Both musicians were disgruntled with the current upload-and-stream tactic of disseminating music online. It was confusing and complicated because, as independent artists, they had to upload their own songs and negotiate separate deals with each streaming site. Plus, the pay is paltry: For every song streamed, artists earn around one one-thousandth of a cent. Instead of being paid directly by streaming and purchasing sites, artists must wait for performance rights organizations to compute the streaming and download royalties, which arrive by mail six months later. Being a recording artist no longer paid the bills, and the only way to stay afloat was through constant touring.

"We had the same concerns in common," Keating says. "No one's thinking about the creators or about what kind of music world we would like to create, so we decided to band together."

They called their mission "Mycelia," after the fibrous fungal web some mushrooms form below ground, making them the largest living organisms in the world. Mycelia's goal would be to put power back in artists' hands by finding an alternative means for releasing music to the public.

But exactly how they would do that was not clear, and Keating left England without a plan in place. Back at work in America, Keating continued to hash out ideas, and the pair eventually settled on a piece of open-source technology called block chain.

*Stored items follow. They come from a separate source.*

(* ===== verification/DirectorySync.v ===== *)
(** * Directory synchronisation

    runDirectorySync of src/src/lib/directory-sync/engine.ts: the lock on the
    configuration, the diff of the provider's users against the external mappings
    and memberships of the tenant, the guard against mass deactivation, the apply
    transaction, and the log and error paths.  Each database transaction is one
    step on the state; between two of them other requests may change it, and any of
    them may fail.  The provider is [DirectoryProviders.fetchProviderUsers], here a
    parameter together with the decryption of the stored credentials. *)

From S2P Require Import Prelude JsString JsMap Table Dpop DirectoryProviders.
Local Open Scope Z_scope.

(** ** Tables *)

Inductive sync_status := S_IDLE | S_RUNNING | S_SUCCESS | S_ERROR.
#[export] Instance sync_status_eq_dec : EqDecision sync_status.
Proof. solve_decision. Defined.

Record sync_config := {
  c_tenantId : jsstr; c_provider : jsstr; c_credentials : jsstr; c_syncIntervalMinutes : Z;
  c_status : sync_status; c_lastSyncAt : option Z; c_lastSyncError : option jsstr;
  c_lastSyncStats : option (Z * Z * Z); c_nextSyncAt : option Z }.

Record sync_log := {
  l_configId : jsstr; l_tenantId : jsstr; l_status : sync_status; l_startedAt : Z; l_completedAt : Z;
  l_dryRun : bool; l_usersCreated : Z; l_usersUpdated : Z; l_usersDeactivated : Z;
  l_errorMessage : option jsstr }.

Inductive TENANT_ROLE := OWNER | ADMIN | MEMBER.
#[export] Instance TENANT_ROLE_eq_dec : EqDecision TENANT_ROLE.
Proof. solve_decision. Defined.

Record dir_user := { u_tenantId : jsstr; u_email : option jsstr; u_name : option jsstr }.
Record dir_member := {
  m_tenantId : jsstr; m_userId : jsstr; m_role : TENANT_ROLE; m_deactivatedAt : option Z;
  m_scimManaged : bool; m_provisioningSource : jsstr; m_lastScimSyncedAt : option Z }.

(** An external mapping is keyed by its unique index (tenant, external identifier,
    resource type); its value is the internal identifier, unique per tenant and
    resource type. *)
Abbreviation mapping_key := (jsstr * jsstr * jsstr)%type.

Record directory := {
  d_users : gmap jsstr dir_user; d_members : gmap jsstr dir_member;
  d_mappings : gmap mapping_key jsstr; d_configs : gmap jsstr sync_config;
  d_logs : gmap jsstr sync_log; d_staleResets : list (jsstr * jsstr * Z) }.

Definition with_users d u := {| d_users := u; d_members := d_members d; d_mappings := d_mappings d;
  d_configs := d_configs d; d_logs := d_logs d; d_staleResets := d_staleResets d |}.
Definition with_members d m := {| d_users := d_users d; d_members := m; d_mappings := d_mappings d;
  d_configs := d_configs d; d_logs := d_logs d; d_staleResets := d_staleResets d |}.
Definition with_mappings d x := {| d_users := d_users d; d_members := d_members d; d_mappings := x;
  d_configs := d_configs d; d_logs := d_logs d; d_staleResets := d_staleResets d |}.
Definition with_configs d c := {| d_users := d_users d; d_members := d_members d; d_mappings := d_mappings d;
  d_configs := c; d_logs := d_logs d; d_staleResets := d_staleResets d |}.
Definition with_logs d l := {| d_users := d_users d; d_members := d_members d; d_mappings := d_mappings d;
  d_configs := d_configs d; d_logs := l; d_staleResets := d_staleResets d |}.
Definition with_resets d r := {| d_users := d_users d; d_members := d_members d; d_mappings := d_mappings d;
  d_configs := d_configs d; d_logs := d_logs d; d_staleResets := r |}.

(** ** Options and results *)

Record SyncOptions := { o_configId : jsstr; o_tenantId : jsstr; o_dryRun : bool; o_force : bool }.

Block chain, which keeps a ledger of transactions and makes peer-to-peer file sharing fast and easy, was well-known in the techie world as the basis for bitcoin, the digital currency. But block chain had never been used by the music industry before, so could it even work? And if so, how?

Keating lives in a remote 1920s redwood bungalow in an unincorporated Sonoma County community called Camp Meeker. To get there, you drive down narrow, two-lane roads that wind through a forest so damp the tree trunks are green with moss. Once the forest clears, you drive past a fallow field and entrances to vineyards, over creeks and through the small, hippie town of Occidental. A wooden welcome sign carved with the words "Camp Meeker" announces I'm finally close to my destination, after an almost two-hour drive from Oakland, and after a few wrong turns down one-way dirt paths, I arrive at Keating's humble abode.

She's standing outside when I arrive, dressed head-to-toe in black, with her silver bob parted to the side. (Though she was born with red hair, she started going gray in her 20s, a common trait in her family.) For years, she experimented with her hair, dyeing it red or orange, or rolling it into dreadlocks. For a while, she even combined the two styles, sporting a fauxhawk with short henna-red dreads on top and her natural gray clipped close to her skull on the sides. But after moving to Camp Meeker from San Francisco in 2007, she decided to chop off the dreads and keep her natural hair color because she was tired of local teens asking if she had weed.